According to the Biologics Price Competition and Innovation Act of 2010, an interchangeable biological product may be substituted for the reference product without the intervention of the healthcare provider.
However, industry is still waiting for guidance on the interchangeability data needed for submitting a biosimilar with the FDA and Nguyen said Pfizer is “still working through” a number of aspects with the Agency for interchangeability repercussions for its pipeline.
“If you do not have interchangeability, automatic substitution does not necessarily come into play, and that then drives this perspective of how you drive adoption, potential switching and how you distinguish between the brands.”
She added she would be “surprised if the agency had - based on our conversations - deemed interchangeabilities for the monoclonal [antibody biosimilars] that we are currently discussing today.”
Pfizer has five biosimilars in development – versions of Humira, Rituxan, Herceptin, Remicade and Avastin - and will add a number of others through its impending $17bn acquisition of Hospira.

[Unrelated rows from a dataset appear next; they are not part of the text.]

(* ===== verification/IoBuffer.v ===== *)
(** * Buffers and the buffer pool (include/io_buffer.h, src/io_buffer.cc)

    [io_buffer] objects live in a store and refer to each other by pointer:
    the free lists of the pool are linked through [next].  The contents of the
    [char] array of a buffer are a finite map from offsets to bytes; an offset
    that was never written has no byte. *)
From S2P Require Import Prelude Kernel.

(** ** State *)

Abbreviation ptr := positive.

Record io_buffer := IoBuffer {
  capacity : Z;
  b_length : Z;
  head : Z;
  next : option ptr;
  data : gmap Z byte;
}.

Record buffer_pool := BufferPool {
  store : gmap ptr io_buffer;
  fresh_ptr : ptr;               (** where the next [new] allocates *)
  _pool : gmap Z (option ptr);
  _total_mem : Z;                (** uint64_t, in KB *)
}.

Definition set_store s bp := BufferPool s (fresh_ptr bp) (_pool bp) (_total_mem bp).
Definition set_pool p bp := BufferPool (store bp) (fresh_ptr bp) p (_total_mem bp).
Definition set_total_mem t bp := BufferPool (store bp) (fresh_ptr bp) (_pool bp) t.

Definition set_next n b := IoBuffer (capacity b) (b_length b) (head b) n (data b).
Definition set_extent len hd b := IoBuffer (capacity b) len hd (next b) (data b).
Definition set_data d b := IoBuffer (capacity b) (b_length b) (head b) (next b) d.

(** [io_buffer(int size)]: the array is not initialised. *)
Definition io_buffer_new (size : Z) : io_buffer := IoBuffer size 0 0 None ∅.

(** [EXTRA_MEM_LIMIT], in KB *)
Definition EXTRA_MEM_LIMIT : Z := 5 * 1024 * 1024.

(** [enum MEM_CAP] *)
Definition u4K : Z := 4096.
Definition u16K : Z := 16384.
Definition u64K : Z := 65536.
Definition u256K : Z := 262144.
Definition u1M : Z := 1048576.
Definition u4M : Z := 4194304.
Definition u8M : Z := 8388608.

(** ** The array of a buffer *)

(** The [n] bytes from offset [off]: outside the array, or not initialised, is
    undefined. *)
Definition data_read (off n : Z) (b : io_buffer) : option (list byte) :=
  if (0 <=? off) && (0 <=? n) && (off + n <=? capacity b)
  then mapM (λ i, data b !! i) (seqZ off n) else None.

Definition data_write (off : Z) (bs : list byte) (b : io_buffer) : option io_buffer :=
  if (0 <=? off) && (off + Z.of_nat (length bs) <=? capacity b)
  then Some (set_data (map_seqZ off bs ∪ data b) b) else None.

Definition buf_at (p : ptr) : M buffer_pool io_buffer :=
  bp ← get; from_option_or Undefined (store bp !! p).
Definition buf_put (p : ptr) (b : io_buffer) : M buffer_pool unit :=
  modify (λ bp, set_store (<[p := b]> (store bp)) bp).

(** ** [struct io_buffer] *)

Definition io_clear (p : ptr) : M buffer_pool unit :=
  b ← buf_at p; buf_put p (set_extent 0 0 b).

Definition io_adjust (p : ptr) : M buffer_pool unit :=
  b ← buf_at p;
  when (bool_decide (head b ≠ 0)) (
    b' ← (if bool_decide (b_length b ≠ 0) then
            bs ← from_option_or Undefined (data_read (head b) (b_length b) b);
            from_option_or Undefined (data_write 0 bs b)
          else mret b);
    buf_put p (set_extent (b_length b') 0 b')).

Definition io_copy (p other : ptr) : M buffer_pool unit :=
  b ← buf_at p;
  o ← buf_at other;
  bs ← from_option_or Undefined (data_read (head o) (b_length o) o);
  b' ← from_option_or Undefined (data_write 0 bs b);
  buf_put p (set_extent (b_length o) 0 b').

Definition io_pop (p : ptr) (len : Z) : M buffer_pool unit :=
  b ← buf_at p;
  l ← cint (b_length b - len);
  h ← cint (head b + len);
  buf_put p (set_extent l h b).

(** ** [class buffer_pool] *)

(** [new io_buffer(size)] *)
Definition new_buffer (size : Z) : M buffer_pool ptr :=
  bp ← get;
  put (BufferPool (<[fresh_ptr bp := io_buffer_new size]> (store bp))
         (Pos.succ (fresh_ptr bp)) (_pool bp) (_total_mem bp)) ;;
  mret (fresh_ptr bp).

(** [_pool[index]]: reading an absent key of a hash_map inserts NULL. *)
Definition pool_at (index : Z) : M buffer_pool (option ptr) :=
  bp ← get;
  match _pool bp !! index with
  | Some p => mret p
  | None => put (set_pool (<[index := None]> (_pool bp)) bp) ;; mret None
  end.
Definition pool_put (index : Z) (p : option ptr) : M buffer_pool unit :=
  modify (λ bp, set_pool (<[index := p]> (_pool bp)) bp).
Definition add_total_mem (kb : Z) : M buffer_pool unit :=
  modify (λ bp, set_total_mem (u64 (_total_mem bp + kb)) bp).

(** The size class [alloc] serves a request from. *)
Definition class_of (N : Z) : option Z :=
  if N <=? u4K then Some u4K
  else if N <=? u16K then Some u16K
  else if N <=? u64K then Some u64K
  else if N <=? u256K then Some u256K
  else if N <=? u1M then Some u1M
  else if N <=? u4M then Some u4M
  else if N <=? u8M then Some u8M
  else None.

Definition alloc (N : Z) : M buffer_pool (option ptr) :=
  match class_of N with
  | None => mret None
  | Some index =>
      target ← pool_at index;
      match target with
      | None =>
          bp ← get;
          exit_if (EXTRA_MEM_LIMIT <=? u64 (_total_mem bp + index / 1024)) ;;
          new_buf ← new_buffer index;
          add_total_mem (index / 1024) ;;
          mret (Some new_buf)
      | Some target =>
          b ← buf_at target;
          pool_put index (next b) ;;
          buf_put target (set_next None b) ;;
          mret (Some target)
      end
  end.

Definition revert (buffer : ptr) : M buffer_pool unit :=
  b ← buf_at buffer;
  let index := capacity b in
  buf_put buffer (set_extent 0 0 b) ;;
  bp ← get;
  cassert (bool_decide (is_Some (_pool bp !! index))) ;;
  first ← pool_at index;
  b ← buf_at buffer;
  buf_put buffer (set_next first b) ;;
  pool_put index (Some buffer).

(** The loop of one block of the constructor: [k] more buffers, each linked
    behind [prev]. *)
Fixpoint link_new (k : nat) (size : Z) (prev : ptr) : M buffer_pool unit :=
  match k with
  | O => mret tt
  | S k =>
      p ← new_buffer size;
      b ← buf_at prev;
      buf_put prev (set_next (Some p) b) ;;
      link_new k size p
  end.

(** One block of the constructor: a free list of [n] buffers of [size] bytes,
    accounted as [kb * n] KB. *)
Definition preallocate (size kb n : Z) : M buffer_pool unit :=
  p ← new_buffer size;
  pool_put size (Some p) ;;
  link_new (Z.to_nat n - 1) size p ;;
  add_total_mem (kb * n).

Definition buffer_pool_ctor : M buffer_pool unit :=
  preallocate u4K 4 5000 ;;
  preallocate u16K 16 1000 ;;
  preallocate u64K 64 500 ;;
  preallocate u256K 256 200 ;;
  preallocate u1M 1024 50 ;;
  preallocate u4M 4096 20 ;;
  preallocate u8M 8192 10.

(** The pool before the body of its constructor runs. *)
Definition empty_pool : buffer_pool := BufferPool ∅ 1%positive ∅ 0.

(** ** [struct tcp_buffer]: its only field is the pointer [_buf], which the
    operations take and return. *)

Definition tbuf_length (buf : option ptr) : M buffer_pool Z :=
  match buf with
  | Some p => b ← buf_at p; mret (b_length b)
  | None => mret 0
  end.

Definition tbuf_clear (buf : option ptr) : M buffer_pool (option ptr) :=
  match buf with
  | Some p => revert p ;; mret None
  | None => mret None
  end.

Definition tbuf_pop (buf : option ptr) (len : Z) : M buffer_pool (option ptr) :=
  match buf with
  | None => fail AssertFailed
  | Some p =>
      b ← buf_at p;
      cassert (len <=? b_length b) ;;
      io_pop p len ;;
      b ← buf_at p;
      if bool_decide (b_length b = 0) then revert p ;; mret None
      else mret (Some p)
  end.

(** The part [read_data] and [send_data] share: a buffer with room for [n] more
    bytes; [None] when the pool has none. *)
Definition reserve (buf : option ptr) (n : Z) : M buffer_pool (option ptr) :=
  match buf with
  | None => alloc n
  | Some p =>
      b ← buf_at p;
      cassert (bool_decide (head b = 0)) ;;
      room ← cint (capacity b - b_length b);
      if room <? n then
        total ← cint (n + b_length b);
        new_buf ← alloc total;
        match new_buf with
        | None => mret None
        | Some q => io_copy q p ;; revert p ;; mret (Some q)
        end
      else mret (Some p)
  end.

(** Appending bytes behind the contents, as [read] and [memcpy] do here. *)
Definition append (p : ptr) (bs : list byte) : M buffer_pool unit :=
  b ← buf_at p;
  b' ← from_option_or Undefined (data_write (b_length b) bs b);
  l ← cint (b_length b + Z.of_nat (length bs));
  buf_put p (set_extent l (head b') b').

(** [memcpy(dst, data, datlen)] reads [datlen] bytes from [data]. *)
Definition take_bytes (dat : list byte) (datlen : Z) : option (list byte) :=
  if (0 <=? datlen) && (datlen <=? Z.of_nat (length dat))
  then Some (take (Z.to_nat datlen) dat) else None.

(** [output_buffer::send_data]: the new [_buf] and the result. *)
Definition obuf_send_data (buf : option ptr) (dat : list byte) (datlen : Z)
    : M buffer_pool (option ptr * Z) :=
  r ← reserve buf datlen;
  match r with
  | None => mret (buf, -1)
  | Some p =>
      bs ← from_option_or Undefined (take_bytes dat datlen);
      append p bs ;;
      mret (Some p, 0)
  end.

(** [input_buffer::data]: [_buf->data + _buf->head], as the bytes there. *)
Definition ibuf_data (buf : option ptr) (n : Z) : M buffer_pool (list byte) :=
  match buf with
  | Some p => b ← buf_at p; from_option_or Undefined (data_read (head b) n b)
  | None => if n =? 0 then mret [] else fail Undefined
  end.

Definition ibuf_adjust (buf : option ptr) : M buffer_pool unit :=
  match buf with Some p => io_adjust p | None => mret tt end.

(** ** Transfers between a buffer and a socket *)

Section transfers.
Context {K : Type} `{Kernel K}.

(** The kernel and the (global) pool. *)
Record io := Io { kern : K; bufs : buffer_pool }.

Definition io_kern : lens io K := Lens kern (λ k s, Io k (bufs s)).
Definition io_bufs : lens io buffer_pool := Lens bufs (λ b s, Io (kern s) b).

(** [input_buffer::read_data]: the new [_buf] and the result. *)
Definition read_data (fuel : nat) (buf : option ptr) (fd : Z) : M io (option ptr * Z) :=
  rn ← zoom io_kern (syscall (sys_fionread fd));
  match rn with
  | inl _ => mret (buf, -1)
  | inr rn =>
      r ← zoom io_bufs (reserve buf rn);
      match r with
      | None => mret (buf, -1)
      | Some p =>
          ret ← zoom io_kern (retry fuel (sys_read fd rn));
          match ret with
          | inl _ => mret (Some p, -1)
          | inr bs =>
              when (0 <? Z.of_nat (length bs)) (
                cassert (Z.of_nat (length bs) =? rn) ;;
                zoom io_bufs (append p bs)) ;;
              mret (Some p, Z.of_nat (length bs))
          end
      end
  end.

(** [output_buffer::write_fd] *)
Definition write_fd (fuel : nat) (buf : option ptr) (fd : Z) : M io Z :=
  match buf with
  | None => fail AssertFailed
  | Some p =>
      b ← zoom io_bufs (buf_at p);
      cassert (bool_decide (head b = 0)) ;;
      bs ← from_option_or Undefined (data_read 0 (b_length b) b);
      ret ← zoom io_kern (retry fuel (sys_write fd bs));
      match ret with
      | inr writed =>
          when (0 <? writed) (zoom io_bufs (io_pop p writed ;; io_adjust p)) ;;
          mret writed
      | inl EAGAIN => mret 0
      | inl _ => mret (-1)
      end
  end.
End transfers.
Arguments io K : clear implicits.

No interchangeability in the near future
But while these products continue to be developed, Nguyen doubted whether interchangeability would become a reality for FDA-approved biosimilars in the next few years.
“I think that the FDA is going to be cautious and look at it on the data-by-data, asset-by-asset basis today whether an actual medicine becomes interchangeable or not,” she said.
“If there is data out there that suggests that there is a high degree of sensitivity that shows that they are as close to identical as possible, one could imagine that interchangeability could happen.
“I am not sure I could see that in the near future,” she added.